1°) ALORS QUE lorsque l'employeur ne peut avoir conscience du danger lorsque, s'agissant de la réglementation en vigueur, il s'en est remis aux avis des techniciens, architectes et organismes de contrôle, sur la conformités des locaux aux normes de sécurité ; qu'en considérant que la société Sapeso devait ou aurait dû avoir conscience du risque en cause huit mois après l'installation dans les nouveaux bâtiments, au motif inopérant que des salariés avaient, avant l'accident, pu « avoir peur de se faire heurter par la porte, établissant le caractère notoirement dangereux de cette configuration », sans constater que ces salariés en avaient informé l'employeur, à défaut de quoi la société Sapeso, qui n'avait aucune raison de suspecter l'existence d'un quelconque danger au vu des avis et rapports des techniciens et organismes de sécurité, la cour d'appel a privé sa décision de base légale au regard de l'article L. 452-1 du code de la sécurité sociale ;

2°) ALORS QUE lorsque l'employeur ne peut avoir conscience du danger lorsque, s'agissant de la réglementation en vigueur, il s'en est remis aux avis des techniciens, architectes et organismes de contrôle, sur la conformités des locaux aux normes de sécurité ; qu'en considérant que le fait que le cabinet Socotec et le cabinet d'architecte n'aient pas détecté une irrégularité aux règles de sécurité était sans incidence sur la conscience que l'employeur devait avoir du danger, au bout de huit mois d'utilisation des locaux, cependant que cette circonstance avait une incidence indéniable, la société Sapeso pouvant légitimement s'en remettre aux avis et rapports du CHSCT, de la société Socotec, de l'architecte, et de la Commission de sécurité de la ville de Bordeaux pour apprécier la conformité des locaux de travail, en particulier de la porte coupe-feu litigieuse, aux normes de sécurité en vigueur, ne disposant elle-même d'aucune compétence technique pour évaluer une prétendue anormalité, et, partant, l'existence d'un danger, la cour d'appel a violé l'article L. 452-1 du code de la sécurité sociale.
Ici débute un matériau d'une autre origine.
(** The loop of [post] from attempt number [attempt] on, with [more] attempts
    after this one. *)
Fixpoint attempts (more : nat) (c : graphClient) (body : string) (attempt : Z) (log : list Act)
    : (sendResponse + sendError) * list Act :=
  let '(r, log) := postOnce c body log in
  match r with
  | inl resp => (inl resp, log)
  | inr last =>
      if negb (ga_retryable last) then (inr (ga_err last), log)
      else
        match more with
        | O => (inr (ga_err last), log)
        | S more =>
            let d := backoff (retry c) (attempt + 1) (ga_retryAfter last) in
            match retry_Sleep log d with
            | Some err => (inr (Plain err), log ++ [Slept d])
            | None => attempts more c body (attempt + 1) (log ++ [Slept d])
            end
        end
  end.

(** [post]; [MaxAttempts] is at least one ([withDefaults]). *)
Definition post (c : graphClient) (payload : dict) (log : list Act) : (sendResponse + sendError) * list Act :=
  match json_payload payload with
  | inr err =>
      (inr (Plain (AppErr (WithCause (Internal "whatsapp.payload_marshal_failed"
                                       "request could not be encoded") err))), log)
  | inl body => attempts (Z.to_nat (MaxAttempts (retry c) - 1)) c body 0 log
  end.

(** ** provider.go: sends *)

(** The adapter's state: the ledger and what it did. *)
Record Provider := MkProvider {
  ledger : msgLedger;
  trace : list Act;
}.

(** Post a payload and remember the message id. *)
Definition send_payload (c : graphClient) (payload : dict) (interactionID tenantID : string) (p : Provider)
    : option sendError * Provider :=
  let '(r, log) := post c payload (trace p) in
  match r with
  | inr err => (Some err, MkProvider (ledger p) log)
  | inl resp =>
      match messageID resp with
      | inr err => (Some err, MkProvider (ledger p) log)
      | inl wamid => (None, MkProvider (remember wamid interactionID tenantID (ledger p)) log)
      end
  end.

Definition Send (c : graphClient) (msg : Message) (p : Provider) : option sendError * Provider :=
  if is_empty (msg_TenantID msg) then
    (Some (Plain (AppErr (Invalid "whatsapp.tenant_required"
                            "tenant context is required: receipts must be scoped to a tenant"))), p)
  else
  match ValidateMessage msg with
  | Some err => (Some (Plain (AppErr err)), p)
  | None =>
      match buildMessagePayload msg with
      | inr err => (Some (Plain (AppErr err)), p)
      | inl payload => send_payload c payload (msg_InteractionID msg) (msg_TenantID msg) p
      end
  end.
(* ===== verification/TwilioSms.v ===== *)
(** * internal/messaging/adapters/twilio: the Twilio messaging adapter

    twilio.go (construction, the send with its claim of the interaction, the
    bounded retry loop, errors), translate.go and callback.go (status
    callbacks). URL parsing, JSON, the HTTP client, the context and the random
    jitter are parameters ([TwPorts]); those that can change from call to call
    answer by everything the adapter did before. Logging is left out. *)

From Stdlib Require Import String Ascii.
From S2P Require Import Prelude GoStd AppErrors Store Comms Text Regexp UrlQuery Customers Planes.
From S2P Require Import CommsRegistry.

Local Open Scope Z_scope.

Definition ProviderName := "twilio".
Definition defaultAPIBase := "https://api.twilio.com".
Definition QueryInteractionID := "interaction_id".
Definition QueryTenantID := "tenant_id".

Definition maxRetriesCeiling : Z := 3.
Definition defaultMaxRetries : Z := 3.
Definition defaultRetryBase : Z := 250 * Millisecond.
Definition defaultRetryCeiling : Z := 2 * Second.
Definition errBodyLimit : Z := Z.shiftl 8 10.
Definition twilioMsgLimit : Z := 256.

(** [Config]; the ingest hook and the signer are wired or not. *)
Record Config := MkConfig {
  AccountSID : Secret;
  AuthToken : Secret;
  FromNumber : Secret;
  APIBaseURL : string;
  StatusCallbackBase : string;
  has_Ingest : bool;
  has_Signer : bool;
  MaxRetries : Z;
  RetryBackoff : Z;
  RetryMaxBackoff : Z;
}.

Record Adapter := MkAdapter {
  accountSID : Secret;
  authToken : Secret;
  fromNumber : Secret;
  apiBase : string;
  statusBase : string;
  ingest : bool;
  signer : bool;
  maxRetries : Z;
  retryBase : Z;
  retryCeil : Z;
}.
Moyen produit au pourvoi incident par la SCP Spinosi et Sureau, avocat aux Conseils, pour Mme X....

Il est fait grief à l'arrêt attaqué d'avoir fixé la majoration du capital versé à Mme X... au maximum, soit la somme de 2.767,47 euros ;

Aux motifs que : « La faute inexcusable étant reconnue, Mme X... a droit en application des dispositions de l'article L.452-2 du code de sécurité sociale à la majorations des indemnités qui lui sont dues en vertu du livre IV du code de sécurité sociale. Lorsqu'une indemnité en capital a été attribuée à la victime, le montant de la majoration ne peut dépasser le montant de ladite indemnité.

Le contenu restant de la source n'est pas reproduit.